At BlancPeak, our CPAs analyze your activities to identify where nexus applies, where registration is required, and where it isn’t. We help you stay compliant without taking on unnecessary administrative burden or exposure.
What's Included
- Comprehensive nexus analysis across all business activities
- Clear guidance on physical and economic nexus thresholds
- Multi-state registration planning and support
- Ongoing monitoring as your operations and sales footprint expand
- CPA-backed strategies to manage and minimize tax exposure
We Help With
- Confusion between physical and economic nexus rules
- Unrecognized nexus from remote employees or inventory locations
- Late, missing, or unnecessary sales tax registrations
- Uncertainty around state-specific filing thresholds
- Exposure to back taxes, penalties, and audit risk
Explore More Sales & Specialized Tax Services
Nexus discovery and compliance are just one area of our specialized tax support. Explore other services in our Sales & Specialized Tax category:
- Sals & Use Tax Compliance — accurate filings across states
- Audit Sampling & Compliance Review — defend your business during audits
- Excise & Property Tax — specialized compliance for industry-specific taxes
- Sales Tax Exemptions — ensure exemptions are valid and defensible
- Indirect Tax Recovery — recover overpaid taxes and boost cash flow
FAQs: Nexus Discovery & Compliance
Sales tax nexus rules vary by state and can be difficult to navigate. These FAQs explain what creates nexus, how physical and economic thresholds apply, how remote activity triggers obligations, the risks of noncompliance, and why ongoing reviews help limit exposure without over-registering.
What exactly is nexus in sales tax?
Nexus is a state’s legal authority to require your business to collect and remit sales tax. It can be established through physical presence — such as offices, warehouses, or employees—or through economic activity, like exceeding sales or transaction thresholds. Because each state defines nexus differently, obligations can vary significantly.
How do economic nexus laws affect online sellers?
Following the Supreme Court’s South Dakota v. Wayfair decision, states can require remote sellers to collect sales tax based solely on sales volume or transaction counts.

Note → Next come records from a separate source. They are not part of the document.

Variable w : World.
Variables minTime maxTime : R.
Variable type : ChartType.

(** A property that every pushed point has. *)
Variable P : Point -> Prop.
Hypothesis P_pushed : forall t v : R,
  visibleAndOccurred w minTime maxTime t = true -> P (mkPoint t v).

Lemma keyPointsIteration_invariant (acc : KeyPoints) (n : Z) :
  allKeyPoints P acc ->
  allKeyPoints P (keyPointsIteration w minTime maxTime type acc n).
Proof.
  intros [Hmax [Hmin Hzero]].
  unfold allKeyPoints, keyPointsIteration.
  destruct type; cbv zeta iota; simpl maximos; simpl minimos; simpl ceros;
    repeat split; repeat apply pushIf_Forall; auto.
Qed.

Lemma keyPointsLoop_invariant (ns : list Z) (acc : KeyPoints) :
  allKeyPoints P acc ->
  allKeyPoints P
    (fold_left (keyPointsIteration w minTime maxTime type) ns acc).
Proof.
  revert acc. induction ns as [| n ns IH]; intros acc Hacc; simpl.
  - exact Hacc.
  - apply IH. now apply keyPointsIteration_invariant.
Qed.

Lemma calculateKeyPoints_invariant :
  allKeyPoints P (calculateKeyPoints w minTime maxTime type).
Proof.
  unfold calculateKeyPoints. apply keyPointsLoop_invariant.
  repeat split; constructor.
Qed.

End KeyPointInvariant.

(** C2: for every window, signal kind and current time, no maximum, minimum
    or zero-crossing returned by [calculateKeyPoints] has a time after the
    current simulation time. *)
Theorem C2_key_points_have_occurred (w : World) (minTime maxTime : R)
  (type : ChartType) :
  Forall (fun p => x p <= time (simulation w))
    (maximos (calculateKeyPoints w minTime maxTime type)) /\
  Forall (fun p => x p <= time (simulation w))
    (minimos (calculateKeyPoints w minTime maxTime type)) /\
  Forall (fun p => x p <= time (simulation w))
    (ceros (calculateKeyPoints w minTime maxTime type)).
Proof.
  apply calculateKeyPoints_invariant.
  intros t v Hv. apply visibleAndOccurred_true in Hv. simpl. tauto.
Qed.

Lemma Forall_False_nil (l : list Point) : Forall (fun _ => False) l -> l = [].
Proof.
  destruct l as [| p l]; [ reflexivity | ]. intros H. now inversion H.
Qed.

(** C9: with a positive angular frequency and [minTime > maxTime],
    [calculateKeyPoints] returns three empty lists. *)
Theorem C9_empty_window_no_key_points (w : World) (minTime maxTime : R)
  (type : ChartType) :
  0 < calculateOmega w ->
  maxTime < minTime ->
  calculateKeyPoints w minTime maxTime type = mkKeyPoints [] [] [].
Proof.
  intros _ Hlt.
  pose proof (calculateKeyPoints_invariant w minTime maxTime type
                (fun _ => False)) as H.
  destruct H as [Hmax [Hmin Hzero]].
  - intros t _ Hv. apply visibleAndOccurred_true in Hv. lra.
  - apply Forall_False_nil in Hmax, Hmin, Hzero.
    destruct (calculateKeyPoints w minTime maxTime type) as [a b c].
    simpl in *. now subst.
Qed.
(** [AgentState()] *)
Definition AgentState0 : AgentState :=
  {| cash := 0%Q; inventory := 0; last_value_price := None |}.

Record MarketConfig : Type := {
  tick_size : Q;
  fee_per_message : Q;
  fee_per_share : Q;
  tick_duration_ms : Q
}.

(** The Market's attributes.  The per-agent and per-step log files are
    write-only sinks and are not modelled; the trade log is, as the list
    of records written to it ([None] when no log is attached).
    [random.Random] is an arbitrary sequence of draws in [[0, 1)] read at
    position [rng_pos]. *)
Record Market : Type := {
  cfg : MarketConfig;
  m_book : OrderBook;
  t : Z;
  agents : list (string * AgentState);
  next_order_id : Z;
  last_trade_price : option Q;
  trades_log : option (list (list (string * PyVal)));
  rng_draws : nat -> Q;
  rng_pos : nat;
  m_compute : list (string * AgentComputeState);
  latq : LatencyQueue;
  trades_this_tick : Z;
  volume_this_tick : Z;
  messages_this_tick : Z
}.

Section Setters.
Variable m : Market.
Definition set_book b := {| cfg := cfg m; m_book := b; t := t m; agents := agents m; next_order_id := next_order_id m; last_trade_price := last_trade_price m; trades_log := trades_log m; rng_draws := rng_draws m; rng_pos := rng_pos m; m_compute := m_compute m; latq := latq m; trades_this_tick := trades_this_tick m; volume_this_tick := volume_this_tick m; messages_this_tick := messages_this_tick m |}.
Definition set_agents a := {| cfg := cfg m; m_book := m_book m; t := t m; agents := a; next_order_id := next_order_id m; last_trade_price := last_trade_price m; trades_log := trades_log m; rng_draws := rng_draws m; rng_pos := rng_pos m; m_compute := m_compute m; latq := latq m; trades_this_tick := trades_this_tick m; volume_this_tick := volume_this_tick m; messages_this_tick := messages_this_tick m |}.
Definition set_next_order_id n := {| cfg := cfg m; m_book := m_book m; t := t m; agents := agents m; next_order_id := n; last_trade_price := last_trade_price m; trades_log := trades_log m; rng_draws := rng_draws m; rng_pos := rng_pos m; m_compute := m_compute m; latq := latq m; trades_this_tick := trades_this_tick m; volume_this_tick := volume_this_tick m; messages_this_tick := messages_this_tick m |}.
Definition set_last_trade_price p := {| cfg := cfg m; m_book := m_book m; t := t m; agents := agents m; next_order_id := next_order_id m; last_trade_price := p; trades_log := trades_log m; rng_draws := rng_draws m; rng_pos := rng_pos m; m_compute := m_compute m; latq := latq m; trades_this_tick := trades_this_tick m; volume_this_tick := volume_this_tick m; messages_this_tick := messages_this_tick m |}.
Definition set_trades_log l := {| cfg := cfg m; m_book := m_book m; t := t m; agents := agents m; next_order_id := next_order_id m; last_trade_price := last_trade_price m; trades_log := l; rng_draws := rng_draws m; rng_pos := rng_pos m; m_compute := m_compute m; latq := latq m; trades_this_tick := trades_this_tick m; volume_this_tick := volume_this_tick m; messages_this_tick := messages_this_tick m |}.
Definition set_rng_pos n := {| cfg := cfg m; m_book := m_book m; t := t m; agents := agents m; next_order_id := next_order_id m; last_trade_price := last_trade_price m; trades_log := trades_log m; rng_draws := rng_draws m; rng_pos := n; m_compute := m_compute m; latq := latq m; trades_this_tick := trades_this_tick m; volume_this_tick := volume_this_tick m; messages_this_tick := messages_this_tick m |}.
Definition set_compute c := {| cfg := cfg m; m_book := m_book m; t := t m; agents := agents m; next_order_id := next_order_id m; last_trade_price := last_trade_price m; trades_log := trades_log m; rng_draws := rng_draws m; rng_pos := rng_pos m; m_compute := c; latq := latq m; trades_this_tick := trades_this_tick m; volume_this_tick := volume_this_tick m; messages_this_tick := messages_this_tick m |}.
Definition set_latq q := {| cfg := cfg m; m_book := m_book m; t := t m; agents := agents m; next_order_id := next_order_id m; last_trade_price := last_trade_price m; trades_log := trades_log m; rng_draws := rng_draws m; rng_pos := rng_pos m; m_compute := m_compute m; latq := q; trades_this_tick := trades_this_tick m; volume_this_tick := volume_this_tick m; messages_this_tick := messages_this_tick m |}.
Definition set_counters tr vol msg := {| cfg := cfg m; m_book := m_book m; t := t m; agents := agents m; next_order_id := next_order_id m; last_trade_price := last_trade_price m; trades_log := trades_log m; rng_draws := rng_draws m; rng_pos := rng_pos m; m_compute := m_compute m; latq := latq m; trades_this_tick := tr; volume_this_tick := vol; messages_this_tick := msg |}.
Definition set_t n := {| cfg := cfg m; m_book := m_book m; t := n; agents := agents m; next_order_id := next_order_id m; last_trade_price := last_trade_price m; trades_log := trades_log m; rng_draws := rng_draws m; rng_pos := rng_pos m; m_compute := m_compute m; latq := latq m; trades_this_tick := trades_this_tick m; volume_this_tick := volume_this_tick m; messages_this_tick := messages_this_tick m |}.
End Setters.

(** [Market(config, agent_ids, rng)], no log attached *)
Definition new_market (c : MarketConfig) (agent_ids : list string) (draws : nat -> Q) : Market :=
  {| cfg := c; m_book := new_book (tick_size c); t := 0;
     agents := fold_left (fun d a => dict_set String.eqb d a AgentState0) agent_ids [];
     next_order_id := 1; last_trade_price := None; trades_log := None;
     rng_draws := draws; rng_pos := 0; m_compute := []; latq := new_latq;
     trades_this_tick := 0; volume_this_tick := 0; messages_this_tick := 0 |}.

(** [attach_logs] for the trade log *)
Definition attach_trades_log (m : Market) : Market := set_trades_log m (Some []).

(** [set_agent_compute] *)
Definition set_agent_compute (m : Market) (a : string) (b : ComputeBudget) (l : LatencyModel) : Market :=
  set_compute m (dict_set String.eqb (m_compute m) a
                   {| tokens := capacity_tokens b; budget := b; latency := l |}).

(** running a book operation on [self.book] *)
Definition on_book {A} (c : SE OrderBook A) : SE Market A :=
  fun m => let '(r, b) := c (m_book m) in (r, set_book m b).

(** [_new_order_id] *)
Definition new_order_id : SE Market Z :=
  m <- get ;;
  modify (fun m => set_next_order_id m (next_order_id m + 1)) ;;;
  ret (next_order_id m).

As a result, online businesses may have filing and registration obligations in multiple states, even without a physical presence.
What happens if my business fails to register in a state where it has nexus?

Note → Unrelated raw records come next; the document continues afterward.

(** X3: [getAllConversions] returns every stored job exactly as often as
    the store holds it, most recent creation time first (a job without a
    creation time counting as time 0); jobs of equal creation time keep
    the order of the [Map], ascending identifier. *)
Theorem getAllConversions_newest_first (st : MemStorage) :
  store_wf st →
  getAllConversions st ≡ₚ JsMap.values (iteration st)
  ∧ (∀ c, c ∈ getAllConversions st ↔ ∃ k, getConversion k st = Some c)
  ∧ length (getAllConversions st) = size (conversions st)
  ∧ Sorted newer_or_same (getAllConversions st)
  ∧ ∀ t, filter (λ c, created_time c = t) (getAllConversions st)
         = filter (λ c, created_time c = t) (JsMap.values (iteration st)).
Proof.
  intros Hwf. unfold getAllConversions. split_and!.
  - apply sort_newest_first_perm.
  - intros c. rewrite sort_newest_first_perm.
    by apply elem_of_iteration_values.
  - rewrite sort_newest_first_perm. unfold JsMap.values, iteration.
    rewrite length_fmap, (entries_perm _ _ Hwf). by rewrite length_map_to_list.
  - apply sort_newest_first_sorted.
  - intros t. apply sort_newest_first_stable.
Qed.

(** X4: [getConversionsByStatus] returns exactly the stored jobs whose
    status is the requested string, in the order of the [Map]. *)
Theorem getConversionsByStatus_exact (s : string) (st : MemStorage) :
  store_wf st →
  (∀ c, c ∈ getConversionsByStatus s st
        ↔ status c = s ∧ ∃ k, getConversion k st = Some c)
  ∧ getConversionsByStatus s st `sublist_of` JsMap.values (iteration st)
  ∧ Forall (λ c, status c = s) (getConversionsByStatus s st).
Proof.
  intros Hwf. unfold getConversionsByStatus. split_and!.
  - intros c. rewrite list_elem_of_filter.
    by rewrite elem_of_iteration_values.
  - apply sublist_filter.
  - apply Forall_forall. by intros c [? _]%list_elem_of_filter.
Qed.

(** * The user store *)

Lemma users_wf_new : Users.wf Users.new.
Proof. split; [done|]. intros k [u Hu]. by cbn in Hu. Qed.

Lemma createUser_wf (insertUser : Users.InsertUser) (st : Users.Storage) :
  Users.wf st → Users.wf (Users.createUser insertUser st).2.
Proof.
  intros [Hn Hkeys]. split; cbn; [lia|].
  intros k. rewrite lookup_insert. case_decide.
  - intros _. lia.
  - intros Hk%Hkeys. lia.
Qed.

Lemma find_app_l {A : Type} (f : A → bool) (l1 l2 : list A) (x : A) :
  List.find f l1 = Some x → List.find f (l1 ++ l2) = Some x.
Proof.
  induction l1 as [|a l1 IH]; cbn; [done|]. by destruct (f a).
Qed.

Lemma find_app_r {A : Type} (f : A → bool) (l1 l2 : list A) :
  List.find f l1 = None → List.find f (l1 ++ l2) = List.find f l2.
Proof.
  induction l1 as [|a l1 IH]; cbn; [done|]. by destruct (f a).
Qed.

(** X5: [createUser] stores the new user under the next identifier,
    where no user was stored, and [getUser] then returns it; the other
    users are untouched.  It does not look at the user name: when the
    name is already taken, [getUserByUsername] keeps returning the
    earlier user; when it is free, it returns the new one. *)
Theorem createUser_then_lookup (insertUser : Users.InsertUser)
    (st : Users.Storage) :
  Users.wf st →
  let user := (Users.createUser insertUser st).1 in
  let st' := (Users.createUser insertUser st).2 in
  Users.id user = Users.currentUserId st
  ∧ Users.getUser (Users.id user) st = None
  ∧ Users.getUser (Users.id user) st' = Some user
  ∧ (∀ k, k ≠ Users.id user → Users.getUser k st' = Users.getUser k st)
  ∧ Users.getUserByUsername (Users.ins_username insertUser) st'
    = match Users.getUserByUsername (Users.ins_username insertUser) st with
      | Some earlier => Some earlier
      | None => Some user
      end
  ∧ (∀ name, name ≠ Users.ins_username insertUser →
             Users.getUserByUsername name st'
             = Users.getUserByUsername name st).
Proof.
  intros Hwf user st'.
  destruct (entries_create (Users.users st) (Users.currentUserId st)
              user Hwf) as [H1 H2].
  assert (∀ name,
            Users.getUserByUsername name st'
            = List.find (λ u, bool_decide (Users.username u = name))
                ((entries (Users.users st) (Users.currentUserId st)).*2
                 ++ [user])%list) as Hfind.
  { intros name. unfold Users.getUserByUsername, JsMap.values.
    change (entries (Users.users st') (Users.currentUserId st'))
      with (entries (<[Users.currentUserId st := user]> (Users.users st))
              (Users.currentUserId st + 1)).
    by rewrite H1, H2, fmap_app. }
  unfold Users.getUser. split_and!.
  - done.
  - cbn. destruct (Users.users st !! Users.currentUserId st) eqn:E; [|done].
    destruct Hwf as [_ Hkeys]. specialize (Hkeys _ (mk_is_Some _ _ E)). lia.
  - cbn. by rewrite lookup_insert_eq.
  - intros k Hk. cbn. by rewrite lookup_insert_ne.
  - rewrite Hfind. unfold Users.getUserByUsername, JsMap.values.
    destruct (List.find _ (entries _ _).*2) as [earlier|] eqn:E.
    + by apply find_app_l.
    + rewrite find_app_r by done. cbn. by rewrite bool_decide_eq_true_2.
  - intros name Hname. rewrite Hfind.
    unfold Users.getUserByUsername, JsMap.values.
    destruct (List.find _ (entries _ _).*2) as [earlier|] eqn:E.
    + by apply find_app_l.
    + rewrite find_app_r by done. cbn. by rewrite bool_decide_eq_false_2.
Qed.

Failure to register where nexus exists can result in back taxes, penalties, and interest. States may also initiate audits or enforcement actions. Identifying nexus issues early preserves options to reduce exposure — such as voluntary disclosure agreements.
Can a business be registered in too many states?
Yes. Registering where it isn’t required increases compliance costs and administrative burden without benefit. The objective is targeted compliance — registering only where a nexus exists. Our CPAs analyze your activities to ensure accuracy without overextension.
How often should nexus obligations be reviewed?
At a minimum, annually. Reviews should also occur when your business expands into new states, hires remote employees, opens facilities, or experiences significant sales growth. Regular reviews help prevent unexpected liabilities as nexus rules continue to evolve.